Recommendation, maybe not entirely in jest: “Get another dog. There is nothing more fun than having a pack of dogs.”
But eventually, she did a second transplant, although she was told it would be harder than the first. Christensen said she was wheeled into the operating room in “full-on panic mode,” babbling to distract herself from fear about American Idol.
“Not one person acknowledged I was speaking. It was the most alone I’d ever felt,” she said. Recommendation: No matter how focused you think need to be on the task, take two minutes to talk to the patient.
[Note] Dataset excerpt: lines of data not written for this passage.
(** * A shallow embedding of [createWithReset] (src/src/index.ts) on top of
    the part of zustand's store engine that it uses ([create], [setState],
    [getState]).

    JavaScript values are modelled by [val].  An object held in a value
    ([VObj]) carries its identity, its own enumerable data properties and
    its prototype; [Object.prototype] itself is [VObjectPrototype].  The
    objects the code works on are of two shapes:
    - [obj], the association list of the own enumerable properties, in
      insertion order, of an object whose prototype is [Object.prototype]
      (Raw State as an object literal, the store's state, the partial
      objects given to [set]);
    - [plain], own properties together with an explicit prototype, for the
      two objects the code builds with [{}] and fills by assignment
      ([initialState], line 78, and [resetValues], line 96).
    Assignment [o[k] = v] to a [plain] follows OrdinarySet, including the
    setter [__proto__] that every such object inherits from
    [Object.prototype]: it replaces the prototype instead of adding an own
    key.  [k in o] and [o[k]] walk the prototype chain.  Property keys are
    strings or symbols.  Functions are the user's closures (identified by a
    number and given a meaning by [user_fn]), the two default closures made
    by [createWithReset] and the methods of [Object.prototype].

    zustand's engine is modelled by its contract: [setState(partial)]
    overlays the own properties of [partial] onto the state. *)

From Stdlib Require Import String List ZArith Bool Lia.
From Stdlib Require Import DecimalString.
Import ListNotations.
Open Scope string_scope.
Set Warnings "-register-all".

(** ** JavaScript values and objects *)

Inductive pkey : Type :=
| KStr (s : string)
| KSym (n : nat).

Definition pkey_eqb (a b : pkey) : bool :=
  match a, b with
  | KStr x, KStr y => String.eqb x y
  | KSym x, KSym y => Nat.eqb x y
  | _, _ => false
  end.

(** Callable values. *)
Inductive fnv : Type :=
| FUser (id : nat)              (* a closure written by the library user *)
| FDefaultResetStore            (* [defaultResetStore], line 92 *)
| FDefaultResetState            (* [defaultResetState], lines 93-105 *)
| FBuiltin (name : string).     (* a method of Object.prototype *)

Inductive val : Type :=
| VUndef
| VNull
| VBool (b : bool)
| VNum (z : Z)
| VStr (s : string)
| VSym (n : nat)
| VObj (r : nat) (props : list (pkey * val)) (proto : val)
    (* another object: identity, own data properties, prototype *)
| VObjectPrototype              (* Object.prototype *)
| VFun (f : fnv).

Definition obj : Type := list (pkey * val).

(** [typeof v === 'function'] *)
Definition is_function (v : val) : bool :=
  match v with VFun _ => true | _ => false end.

(** [v] is an object or [null]: what the setter [__proto__] accepts. *)
Definition is_object_or_null (v : val) : bool :=
  match v with
  | VNull | VObj _ _ _ | VObjectPrototype | VFun _ => true
  | _ => false
  end.

Fixpoint lookup (o : obj) (k : pkey) : option val :=
  match o with
  | [] => None
  | (k', v) :: o' => if pkey_eqb k k' then Some v else lookup o' k
  end.

(** CreateDataProperty: overwrite the own property in place or add it at
    the end.  This is how object spread and object literals define
    properties. *)
Fixpoint js_set (o : obj) (k : pkey) (v : val) : obj :=
  match o with
  | [] => [(k, v)]
  | (k', v') :: o' =>
      if pkey_eqb k k' then (k', v) :: o' else (k', v') :: js_set o' k v
  end.

(** [Object.assign(target, src)] by the store engine's contract, also used
    for object spread. *)
Definition assign (target src : obj) : obj :=
  fold_left (fun acc kv => js_set acc (fst kv) (snd kv)) src target.

(** [Object.keys(o)]: the own enumerable string keys, each once (a later
    binding of a key already seen is shadowed, as [lookup] reads it). *)
Fixpoint string_keys (o : obj) : list string :=
  match o with
  | [] => []
  | (KStr s, _) :: o' => s :: filter (fun s' => negb (String.eqb s s')) (string_keys o')
  | (KSym _, _) :: o' => string_keys o'
  end.

(** The methods of [Object.prototype] (writable data properties). *)
Definition object_prototype_methods : list string :=
  ["constructor"; "__defineGetter__"; "__defineSetter__"; "hasOwnProperty";
   "__lookupGetter__"; "__lookupSetter__"; "isPrototypeOf";
   "propertyIsEnumerable"; "toString"; "valueOf"; "toLocaleString"].

Definition proto_get (k : pkey) : option val :=
  match k with
  | KStr s =>
      if existsb (String.eqb s) object_prototype_methods
      then Some (VFun (FBuiltin s)) else None
  | KSym _ => None
  end.

(** What a property lookup finds: a data property, the accessor
    [__proto__] of [Object.prototype], or nothing. *)
Inductive found : Type :=
| Found (v : val)
| ProtoAccessor
| Missing.

(** Property lookup along the prototype chain that starts at [p]. *)
Fixpoint chain_find (p : val) (k : pkey) : found :=
  match p with
  | VObj _ props p' =>
      match lookup props k with Some v => Found v | None => chain_find p' k end
  | VObjectPrototype =>
      if pkey_eqb k (KStr "__proto__") then ProtoAccessor
      else match proto_get k with Some v => Found v | None => Missing end
  | _ => Missing
  end.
The second transplant turned out easier than the first. She was out of the hospital in two weeks. “In ICU, I found what I wanted to do: help other patients and families.”
She joined the Duke Patient Advisory Council, wrote three books and took a job at Duke Hospital as a patient advocate – all aimed at getting patients to trust themselves and to help providers and patients work in what she calls “authentic partnership.”
Recommendation: Teach patients to use the language of TeamSTEPPS or other common safety models and to call a time out so that patients can be effective rather than offensive advocates for their care.
“We’re in the business of communication,” Christensen said. “We can trust the education and skills of the provider. Now the provider needs to help the patient trust himself or herself.”